BEGIN

(* ===== verification/Ghost.v ===== *)
(** What a goroutine owns, step by step.

    A task is given a ghost state: the claim it holds, or where it is in an abstract model.
    [follows mv Q g t]: from [g], every step of [t], in whatever world it is made, is a
    move of the ghost state that [mv] allows, and what [t] returns and the ghost state it
    ends in satisfy [Q].  The rules follow the constructs the tasks are made of. *)
From Stdlib Require Import ZArith.
From stdpp Require Import base list strings gmap.
From S2P Require Import Prelude GoStrings GoValues Submission Checklist Reply Classifier ChecklistStore Tables World Repository OutboxRepo Config Service Ingest Delivery Sweeps Still Tasks Interleave.

(** Steps that have nothing to do with sending move nothing, and the collector is no part
    of the ghost state. *)
Class Resting {G : Type} (mv : G → G → World → World → Prop) : Prop := {
  resting_still g w w' :
    mem w' = mem w → (w_db w').(db_outbox) = (w_db w).(db_outbox) → (w_tick w ≤ w_tick w')%nat → mv g g w w';
  resting_collector g g' c c' w w' : mv g g' (w_with_collector c w) w' → mv g g' w (w_with_collector c' w') }.

Section ghost.
Context {G : Type} (mv : G → G → World → World → Prop).

Fixpoint follows {A} (Q : result A → G → Prop) (g : G) (t : task A) : Prop :=
  match t with
  | TRet r => Q r g
  | TStep m => ∀ w, let '(t', w') := m w in ∃ g', mv g g' w w' ∧ follows Q g' t'
  end.

Lemma follows_ton {A B} (Q : result A → G → Prop) (R : result B → G → Prop) g t h :
  follows Q g t → (∀ r g', Q r g' → follows R g' (h r)) → follows R g (ton t h).
Proof.
  intros Ht Hh. revert g Ht. induction t as [r|m IH] using task_steps; intros g Ht; cbn in *; [by apply Hh|].
  intros w. specialize (Ht w). specialize (IH w). destruct (m w) as [t' w'].
  destruct Ht as (g' & Hg & Ht'). exists g'. split; [done|]. by apply IH.
Qed.

Lemma follows_weaken {A} (Q Q' : result A → G → Prop) g t :
  follows Q g t → (∀ r g', Q r g' → Q' r g') → follows Q' g t.
Proof.
  intros Ht HQ. revert g Ht. induction t as [r|m IH] using task_steps; intros g Ht; cbn in *; [auto|].
  intros w. specialize (Ht w). specialize (IH w). destruct (m w) as [t' w'].
  destruct Ht as (g' & Hg & Ht'). exists g'. split; [done|]. by apply IH.
Qed.

Lemma follows_bind {A B} (Q : result A → G → Prop) (R : result B → G → Prop) g t (f : A → task B) :
  follows Q g t → (∀ a g', Q (Ok a) g' → follows R g' (f a)) → (∀ e g', Q (Err e) g' → R (Err e) g') →
  follows R g (t ≫= f).
Proof. intros Ht Hf He. eapply follows_ton; [done|]. intros [a|e] g' Hq; [by apply Hf|by apply He]. Qed.

Lemma follows_call {A} (Q : result A → G → Prop) g (m : M A) :
  (∀ w, ∃ g', mv g g' w (m w).2 ∧ Q (m w).1 g') → follows Q g (atomic m).
Proof. intros Hm w. specialize (Hm w). by destruct (m w). Qed.

(** One of the goroutine's steps. *)
Lemma follows_step_inv {A} (Q : result A → G → Prop) g (m : World → task A * World) w t w' :
  follows Q g (TStep m) → m w = (t, w') → ∃ g', mv g g' w w' ∧ follows Q g' t.
Proof. intros Ht Hm. specialize (Ht w). cbn in Ht. by rewrite Hm in Ht. Qed.

(** ** Tasks that go from one state to another, whatever they return *)

Definition ends {A} (g g' : G) (t : task A) : Prop := follows (λ _ p, p = g') g t.

Lemma ends_return {A} g (r : result A) : ends g g (TRet r).
Proof. done. Qed.

Lemma ends_bind {A B} g (t : task A) (f : A → task B) :
  ends g g t → (∀ a, ends g g (f a)) → ends g g (t ≫= f).
Proof. intros Ht Hf. eapply follows_bind; [done|..]; [intros a ? ->; apply Hf|done]. Qed.

(** What comes first may move if the rest does not depend on its result. *)
Lemma ends_on {A B} g g1 g2 (t : task A) (h : result A → task B) :
  ends g g1 t → (∀ r, ends g1 g2 (h r)) → ends g g2 (ton t h).
Proof. intros Ht Hh. eapply follows_ton; [done|]. intros r ? ->. apply Hh. Qed.

Lemma ends_attempt {A} g (t : task A) : ends g g t → ends g g (tattempt t).
Proof. intros Ht. eapply ends_on; [done|]. by intros [a|[]]. Qed.

Lemma ends_log_err {A} g (t : task A) : ends g g t → ends g g (tlog_err t).
Proof. intros Ht. apply ends_bind; [by apply ends_attempt|]. done. Qed.

Lemma ends_recovering g t h : ends g g t → (∀ p, ends g g (h p)) → ends g g (trecovering t h).
Proof. intros Ht Hh. eapply ends_on; [done|]. intros [a|e]; [done|]. by destruct e. Qed.

Lemma ends_deferred {A} g g1 (t : task A) release :
  ends g g t → ends g g1 release → ends g g1 (tdeferred t release).
Proof. intros Ht Hr. eapply ends_on; [done|]. intros r. by eapply ends_on. Qed.

Lemma ends_for_each {A} g (f : A → task unit) l :
  (∀ x, ends g g (f x)) → ends g g (tfor_each f l).
Proof. intros Hf. induction l as [|x l IH]; cbn [tfor_each]; [done|]. by apply ends_bind. Qed.

(** ** Calls that move nothing *)

Context {R : Resting mv}.

Lemma still_move {A} g (m : M A) w : still m → mv g g w (m w).2.
Proof.
  intros Hm. destruct (Hm (mem w) _ (w_tick w) w (conj eq_refl (conj eq_refl (le_n _)))) as (Hx & Ho & Hn).
  by apply resting_still.
Qed.

Lemma follows_still {A} (Q : result A → G → Prop) g (m : M A) :
  still m → (∀ w, Q (m w).1 g) → follows Q g (atomic m).
Proof. intros Hm HQ. apply follows_call. intros w. exists g. split; [by apply still_move|done]. Qed.

Lemma ends_still {A} g (m : M A) : still m → ends g g (atomic m).
Proof. intros Hm. by apply follows_still. Qed.

(** The collector plays no part. *)
Lemma follows_in_collector {E : Env} {A} (Q : result A → G → Prop) es g t :
  follows Q g t → follows Q g (in_collector es t).
Proof.
  revert es g. induction t as [r|m IH] using task_steps; intros es g Ht; cbn in *; intros w.
  - exists g. split; [|done]. apply (resting_collector g g es). apply still_move, still_flushAudit.
  - specialize (Ht (w_with_collector es w)). specialize (IH (w_with_collector es w)).
    destruct (m _) as [t' w']. destruct Ht as (g' & Hg & Ht'). exists g'.
    split; [by eapply resting_collector|]. by apply IH.
Qed.
End ghost.

Create HintDb ghost.

(** Walks through a task that leaves the ghost state alone. *)
Ltac gwalk :=
  repeat first
    [ progress (intros)
    | apply ends_return
    | solve [eauto 3 with ghost]
    | lazymatch goal with |- ends ?mv _ _ (atomic _) => apply (ends_still mv); solve [unfold still; intros ? ? ?; walk] end
    | lazymatch goal with
      | |- ends _ _ _ (mbind _ _) => apply ends_bind
      | |- ends _ _ _ (tattempt _) => apply ends_attempt
      | |- ends _ _ _ (tlog_err _) => apply ends_log_err
      | |- ends _ _ _ (trecovering _ _) => apply ends_recovering
      | |- ends _ _ _ (tfor_each _ _) => apply ends_for_each
      end
    | match goal with
      | |- ends _ _ _ (match ?x with _ => _ end) => destruct x
      | |- ends _ _ _ (if ?x then _ else _) => destruct x
      | |- ends _ _ _ (let '_ := ?x in _) => destruct x
      end ].

(** ** The parts of the service that send nothing *)

Section service.
Context {L : GoLib} {E : Env} (svc : Service) {G : Type} (mv : G → G → World → World → Prop) {R : Resting mv}.
Notation rests t := (∀ g, ends mv g g t).

Lemma resolve_task_rests req id : rests (resolve_task svc req id).
Proof. unfold resolve_task, audit_duplicate. gwalk. Qed.

Lemma evaluate_task_rests sub inbound new : rests (evaluate_task svc sub inbound new).
Proof. unfold evaluate_task. gwalk. Qed.

Lemma quiet_task_rests threshold now stale : rests (quiet_task svc threshold now stale).
Proof. induction stale as [|sub stale IH]; cbn [quiet_task]; gwalk. Qed.
#[local] Hint Resolve quiet_task_rests : ghost.

Lemma checks_task_rests : rests (checks_task svc).
Proof.
  unfold checks_task, escalations_task, closures_task, settled_task, ListStale, ListBindSoon,
    ListCompletedBefore, ListEscalatedSince, ListStalledBefore, list_submissions. gwalk.
Qed.

Lemma file_failed_rests id folder reason : rests (atomic (AuditFileFailed id folder reason)).
Proof. unfold AuditFileFailed. gwalk. Qed.

(** The ingest moves where it queues its reply. *)
Lemma ingest_task_ends g req :
  (∀ sub reply fp res, ends mv g g (queue_task svc sub reply fp res)) → ends mv g g (ingest_task svc req).
Proof.
  intros Hq. pose proof (λ r i, resolve_task_rests r i g). pose proof (λ s i b, evaluate_task_rests s i b g).
  unfold ingest_task. apply ends_bind; [gwalk|]. intros r. apply (follows_in_collector mv).
  change (ends mv g g (ingest_steps svc r (computeEmailID (rq_MessageID r) (rq_BodyText r) (rq_Attachments r)))).
  unfold ingest_steps, reply_task. gwalk.
Qed.
End service.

END

Work item: Start with the first line of the data and print every line exactly. The line containing "From Stdlib Require Import ZArith." is the last one to include.

Task result:
(* ===== verification/Ghost.v ===== *)
(** What a goroutine owns, step by step.

    A task is given a ghost state: the claim it holds, or where it is in an abstract model.
    [follows mv Q g t]: from [g], every step of [t], in whatever world it is made, is a
    move of the ghost state that [mv] allows, and what [t] returns and the ghost state it
    ends in satisfy [Q].  The rules follow the constructs the tasks are made of. *)
From Stdlib Require Import ZArith.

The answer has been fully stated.